Application of Derivatives 1 Question 3
####3. If the tangent to the curve, $y=x^{3}+a x-b$ at the point $(1,-5)$ is perpendicular to the line, $-x+y+4=0$, then which one of the following points lies on the curve?
(a) $(-2,2)$
(b) $(2,-2)$
(c) $(-2,1)$
(d) $(2,-1)$
(2019 Main, 9 April I)
Show Answer
Answer:
Correct Answer: 3. (c)
Solution:
- Given curve is $y=x^{3}+a x-b$
passes through point $P(1,-5)$.
$ \therefore \quad-5=1+a-b \Rightarrow b-a=6 $
and slope of tangent at point $P(1,-5)$ to the curve (i), is
$ m_ {1}=\left.\frac{d y}{d x}\right|_ {(1,-5)}=\left[3 x^{2}+a\right]_ {(1,-5)}=a+3 $
$\because$ The tangent having slope $m_{1}=a+3$ at point $P(1,-5)$ is perpendicular to line $-x+y+4=0$, whose slope is $m_{2}=1$.
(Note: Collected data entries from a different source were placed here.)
(* ===== verification/PressureBaseline.v ===== *)
(** * The learned pressure baseline

    [PressureBaselineWindow] of [backend/app/services/resource_pressure.py]: a
    bounded window of idle pressure readings, its percentiles, and the soft
    trigger it lends to the controller; and the cooldown between work slices.

    The clock is an argument.  [hydrate] receives the decoded payload: one
    entry per JSON sample, [None] where the conversion to numbers fails. *)

From stdpp Require Import base strings list numbers sorting.
From Stdlib Require Import QArith Qround Lqa.
From S2P Require Import Prelude PyStr Pressure PressureFacts.

Open Scope Z_scope.

Definition PRESSURE_BASELINE_WINDOW_SECONDS : Z := 24 * 60 * 60.
Definition PRESSURE_BASELINE_SAMPLE_SECONDS : Q := 60.
Definition PRESSURE_BASELINE_MIN_SAMPLES : Z := 10.
Definition PRESSURE_BASELINE_PERSIST_SECONDS : Q := 300.

(** [maxlen] of the deque. *)
Definition BASELINE_MAXLEN : nat := Z.to_nat (PRESSURE_BASELINE_WINDOW_SECONDS / 60 + 16).

(** One reading: time, memory and io pressure. *)
Record reading_at := mkReading { r_at : Q; r_memory : option Q; r_io : option Q }.

Record Window := mkWindow {
  w_samples : list reading_at;   (** oldest first *)
  w_hydrated : bool;
  w_dirty : bool;
  w_last_persisted_at : Q;
  w_last_observed_at : Q }.

Definition fresh_window : Window := mkWindow [] false false 0 0.

(** [deque.append] and [deque(l)] with [maxlen]: the oldest entries go. *)
Definition bounded {A} (l : list A) : list A := drop (length l - BASELINE_MAXLEN) l.
Definition deque_append {A} (l : list A) (x : A) : list A := bounded (l ++ [x]).

(** [sorted(l, key=...)], a stable sort. *)
Fixpoint insert_by {A} (key : A → Q) (x : A) (l : list A) : list A :=
  match l with
  | [] => [x]
  | y :: l' => if Qltb (key y) (key x) then y :: insert_by key x l' else x :: y :: l'
  end.
Definition sort_by {A} (key : A → Q) (l : list A) : list A := foldr (insert_by key) [] l.

Definition cutoff (now : Q) : Q := (now - inject_Z PRESSURE_BASELINE_WINDOW_SECONDS)%Q.

(** The loop of [_prune]: the kept samples and whether one was dropped. *)
Fixpoint prune_samples (c : Q) (l : list reading_at) : list reading_at * bool :=
  match l with
  | [] => ([], false)
  | r :: l' => if Qltb (r_at r) c then ((prune_samples c l').1, true) else (l, false)
  end.

Definition _prune (now : Q) (w : Window) : Window :=
  let '(kept, dropped) := prune_samples (cutoff now) (w_samples w) in
  mkWindow kept (w_hydrated w) (w_dirty w || dropped) (w_last_persisted_at w) (w_last_observed_at w).

(** Whether [hydrate] keeps an entry. *)
Definition hydrate_keeps (now : Q) (r : reading_at) : bool :=
  negb (Qltb (r_at r) (cutoff now) || Qltb (now + 300) (r_at r)) &&
  negb (bool_decide (r_memory r = None) && bool_decide (r_io r = None)).

Definition hydrate (payload : list (option reading_at)) (now : Q) (w : Window) : Window :=
  if w_hydrated w then w
  else
    let added := foldl (λ acc v,
      match v with
      | Some r => if hydrate_keeps now r then deque_append acc r else acc
      | None => acc
      end) (w_samples w) payload in
    let samples := bounded (sort_by r_at added) in
    mkWindow samples true false now
      (match last samples with Some r => r_at r | None => w_last_observed_at w end).

Definition _percentile (values : list Q) (percentile : Q) : option Q :=
  let ordered := sort_by id values in
  let n := Z.of_nat (length values) in
  let rank := Z.max 1 (py_trunc (percentile * inject_Z n + (999999 # 1000000))) in
  match values with
  | [] => None
  | _ => round4 <$> ordered !! Z.to_nat (Z.min (n - 1) (rank - 1))
  end.

Record statistics := mkStatistics {
  memory_median : option Q; memory_p95 : option Q;
  io_median : option Q; io_p95 : option Q;
  memory_sample_count : Z; io_sample_count : Z;
  sample_count : Z; ready : bool }.

(** [_statistics] on the pruned window. *)
Definition _statistics (samples : list reading_at) : statistics :=
  let memory_values := omap r_memory samples in
  let io_values := omap r_io samples in
  let mc := Z.of_nat (length memory_values) in
  let ic := Z.of_nat (length io_values) in
  mkStatistics
    (_percentile memory_values (50 # 100)) (_percentile memory_values (95 # 100))
    (_percentile io_values (50 # 100)) (_percentile io_values (95 # 100))
    mc ic (Z.max mc ic) (PRESSURE_BASELINE_MIN_SAMPLES <=? Z.max mc ic).

(** The four settings [enrich] reads. *)
Record BaselineSettings := mkBaselineSettings {
  memory_psi_margin : Q; io_psi_margin : Q; memory_psi_cap : Q; io_psi_cap : Q }.

(** A reading below its cap. *)
Definition within_cap (cap : Q) (v : option Q) : option Q :=
  match v with
  | Some x => if Qle_bool 0 x && Qle_bool x cap then Some x else None
  | None => None
  end.

Definition swap_hazard (t : PressureThresholds) (x : ResourceSample) : bool :=
  Qltb (swap_free_ratio x) (pause_swap_free_ratio t) &&
  Qle_bool (swap_activity_limit t) (default 0%Q (swap_activity_bytes_per_second x)) &&
  Qltb (default 0%Q (memory_available_change x)) 0.

Definition safe_host (t : PressureThresholds) (x : ResourceSample) : bool :=
  (pause_available_bytes t <=? memory_available_bytes x) &&
  Qle_bool (critical_swap_free_ratio t) (swap_free_ratio x) &&
  negb (swap_hazard t x) &&
  bool_decide (default 0 (cgroup_memory_oom_kill_delta x) = 0).

(** A soft trigger: the configured threshold, or the learned level plus its
    margin under the cap. *)
Definition learned_trigger (threshold margin cap : Q) (is_ready : bool) (count : Z) (p95 : option Q) : Q :=
  match p95 with
  | Some v => if is_ready && (PRESSURE_BASELINE_MIN_SAMPLES <=? count)
              then qmin (qmax threshold (v + margin)) (qmax threshold cap) else threshold
  | None => threshold
  end.

Record enriched := mkEnriched {
  e_statistics : statistics;
  e_observed : bool;
  e_memory_trigger : Q;
  e_io_trigger : Q }.

(** The observation of [enrich], on the pruned window. *)
Definition observe (t : PressureThresholds) (b : BaselineSettings) (heavy_idle : bool)
    (x : ResourceSample) (now : Q) (w : Window) : Window * bool :=
  if heavy_idle && Qle_bool PRESSURE_BASELINE_SAMPLE_SECONDS (now - w_last_observed_at w) &&
     safe_host t x then
    let m := within_cap (qmax (pause_memory_psi t) (memory_psi_cap b)) (memory_full_avg10 x) in
    let i := within_cap (qmax (pause_io_psi t) (io_psi_cap b)) (io_full_avg10 x) in
    match m, i with
    | None, None => (w, false)
    | _, _ => (mkWindow (deque_append (w_samples w) (mkReading now m i)) (w_hydrated w) true
                 (w_last_persisted_at w) now, true)
    end
  else (w, false).

Definition enrich (t : PressureThresholds) (b : BaselineSettings) (heavy_idle : bool)
    (x : ResourceSample) (now : Q) (w : Window) : Window * enriched :=
  let '(w, observed) := observe t b heavy_idle x now (_prune now w) in
  let w := _prune now w in
  let st := _statistics (w_samples w) in
  (w, mkEnriched st observed
    (round4 (learned_trigger (pause_memory_psi t) (memory_psi_margin b) (memory_psi_cap b)
               (ready st) (memory_sample_count st) (memory_p95 st)))
    (round4 (learned_trigger (pause_io_psi t) (io_psi_margin b) (io_psi_cap b)
               (ready st) (io_sample_count st) (io_p95 st)))).

(** The samples of [persistence_payload], when it is due. *)
Definition persistence_payload (now : Q) (w : Window) : Window * option (list reading_at) :=
  let w := _prune now w in
  (w, if negb (w_dirty w) || Qltb (now - w_last_persisted_at w) PRESSURE_BASELINE_PERSIST_SECONDS
      then None else Some (w_samples w)).

Definition mark_persisted (now : Q) (w : Window) : Window :=
  mkWindow (w_samples w) (w_hydrated w) false now (w_last_observed_at w).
$\therefore \quad a+3=-1 \Rightarrow a=-4 \quad\left[\because m_{1} m_{2}=-1\right]$
Now, on substituting $a=-4$ in Eq. (ii), we get $b=2$
On putting $a=-2$ and $b=2$ in Eq. (i), we get
$ y=x^{3}-4 x-2 $
Now, from option $(2,-2)$ is the required point which lie on it.